LANSING – The state Senate recently approved legislation that would help spur vehicle and watercraft sales by reducing the cost of purchasing a new or used vehicle or boat in Michigan, said Sen. John Proos.
“I strongly supported these reforms because they will help consumers save money and help Southwest Michigan auto and boat dealers compete with out-of-state sellers,” said Proos, R-St. Joseph. “Michigan is one of only six states – and the only Great Lakes state – that taxes the value of a vehicle being traded in during a purchase. This puts our local, in-state businesses at a competitive disadvantage and costs a Michigan consumer more in extra taxes.”
When an individual today buys a new or used automobile or watercraft in Michigan, the state’s six percent sales tax is applied to the full sales price, even if the sale included a trade-in.
“Michigan consumers are essentially being double taxed when they purchase a new watercraft with a trade-in,” said Bob Myers of Pier 1000 Marina in Benton Harbor. “This legislation would help the Southwest Michigan boating industry compete with retailers from across the border, which is a major concern for a company like ours.”
Under Senate Bills 126 and 127, the sales or use tax would be applied only to the difference between the price of a new car or boat and the value of a trade-in. The relief would phase in over six years, starting with a $2,500 exemption in 2012. The amount would increase by $2,500 each year until reaching $15,000 in 2017. After that, the trade-in value is uncapped.
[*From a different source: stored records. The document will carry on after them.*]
Definition set_buffers (f : gmap Z Buffer.t → gmap Z Buffer.t) (s : State) : State :=
  {| buffers_ := f (buffers_ s); last_fd_ := last_fd_ s; first_time_ := first_time_ s;
     width_ := width_ s; height_ := height_ s; prog_ := prog_ s; verts_ := verts_ s;
     overlay_prog_ := overlay_prog_ s; overlay_present_ := overlay_present_ s;
     overlay_texture_ := overlay_texture_ s; gl_setup_verts := gl_setup_verts s |}.

Definition set_last_fd (v : Z) (s : State) : State :=
  {| buffers_ := buffers_ s; last_fd_ := v; first_time_ := first_time_ s;
     width_ := width_ s; height_ := height_ s; prog_ := prog_ s; verts_ := verts_ s;
     overlay_prog_ := overlay_prog_ s; overlay_present_ := overlay_present_ s;
     overlay_texture_ := overlay_texture_ s; gl_setup_verts := gl_setup_verts s |}.

Definition set_first_time (v : bool) (s : State) : State :=
  {| buffers_ := buffers_ s; last_fd_ := last_fd_ s; first_time_ := v;
     width_ := width_ s; height_ := height_ s; prog_ := prog_ s; verts_ := verts_ s;
     overlay_prog_ := overlay_prog_ s; overlay_present_ := overlay_present_ s;
     overlay_texture_ := overlay_texture_ s; gl_setup_verts := gl_setup_verts s |}.
(** * The stompypro joint registry (sim/resources/stompypro/joints.py)

    A shallow embedding of the [Node] class hierarchy, of the reflection
    that enumerates its joints, and of the flat tables of [Robot]. *)

From Stdlib Require Import ZArith QArith Ascii String.
From stdpp Require Import base option list list_monad strings gmap sorting pretty.

Local Open Scope string_scope.
Local Open Scope list_scope.
Local Open Scope nat_scope.

(** ** Python values

    Only the distinctions that [isinstance(_, (Node, str))] makes are needed
    by the tree functions; the other shapes are the objects that the class
    bodies of the module bind or inherit. Strings are the ASCII strings of
    the source; its float literals are kept as the rationals they denote.

    A class is a subclass of [Node], given by its name and its body, and an
    instance has no attributes of its own. The methods of [Node] below are
    the functions that run on such a class; a body that rebinds their names
    is outside the model. *)

Inductive pynum :=
  | PyInt (z : Z)
  | PyFloat (q : Q).

Inductive pyval :=
  | PStr (s : string)
  | PInst (cls : pyclass)
  | PNum (n : pynum)
  | PList (l : list pynum)
  | PFunc
  | PNone
  | POpaque
with pyclass :=
  | PyClass (name : string) (body : list (string * pyval)).

Definition class_name (cls : pyclass) : string :=
  match cls with PyClass name _ => name end.

(** The class body is the sequence of its assignments, in the order in
    which the class statement executes them. *)
Definition class_body (cls : pyclass) : list (string * pyval) :=
  match cls with PyClass _ body => body end.

(** ** Name spaces and attribute lookup *)

(** A name bound twice keeps its last binding. *)
Fixpoint ns_lookup {V} (attr : string) (ns : list (string * V)) : option V :=
  match ns with
  | [] => None
  | (k, v) :: rest =>
      match ns_lookup attr rest with
      | Some w => Some w
      | None => if decide (k = attr) then Some v else None
      end
  end.

Definition module_name : string := "sim.resources.stompypro.joints".

(** What every subclass of [Node] finds along its bases [Node], [ABC] and
    [object]: the four class methods of [Node], the cache [_abc_impl] that
    [ABCMeta] attaches, and names of the form [__x__] (those of CPython
    3.11). Of the latter, [__module__] is bound to a string. *)
Definition Node_ns : list (string * pyval) :=
  [ ("__abstractmethods__", POpaque); ("__class__", POpaque);
    ("__delattr__", PFunc); ("__dict__", POpaque); ("__dir__", PFunc);
    ("__doc__", PNone); ("__eq__", PFunc); ("__format__", PFunc);
    ("__ge__", PFunc); ("__getattribute__", PFunc); ("__getstate__", PFunc);
    ("__gt__", PFunc); ("__hash__", PFunc); ("__init__", PFunc);
    ("__init_subclass__", PFunc); ("__le__", PFunc); ("__lt__", PFunc);
    ("__module__", PStr module_name); ("__ne__", PFunc); ("__new__", PFunc);
    ("__reduce__", PFunc); ("__reduce_ex__", PFunc); ("__repr__", PFunc);
    ("__setattr__", PFunc); ("__sizeof__", PFunc); ("__slots__", POpaque);
    ("__str__", PFunc); ("__subclasshook__", PFunc); ("__weakref__", POpaque);
    ("_abc_impl", POpaque);
    ("children", PFunc); ("joints", PFunc); ("joints_motors", PFunc);
    ("all_joints", PFunc) ].

(** [getattr(cls, attr)]: the class's own dictionary first, then its bases. *)
Definition getattr (cls : pyclass) (attr : string) : option pyval :=
  match ns_lookup attr (class_body cls) with
  | Some v => Some v
  | None => ns_lookup attr Node_ns
  end.

(** [dir(cls)]: the names of the class and of its bases, each once, sorted. *)
Definition dir (cls : pyclass) : list string :=
  merge_sort String.le (remove_dups ((class_body cls).*1 ++ Node_ns.*1)).

(** [attr.startswith("__")] *)
Definition startswith_dunder (attr : string) : bool := String.prefix "__" attr.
“The current law is a clear illustration of how bad tax policy can negatively impact job providers and consumers,” Proos said. “As a border community, our region understands that leveling the playing field with competition in neighboring states will help boost sales and create jobs in Southwest Michigan. Making this smart reform could help our local economy while also saving consumers millions of dollars.”
For example, once fully implemented, if a 5-year-old car valued at $5,000 is traded in and the car’s owner applies the trade-in value toward the purchase of a $25,000 car, the sales tax would only be applied to the $20,000 difference.
The measures, known as the “sales tax on the difference” bills, have been praised by dealers who sell cars, trucks and watercraft. The legislation has been sent to the House for consideration.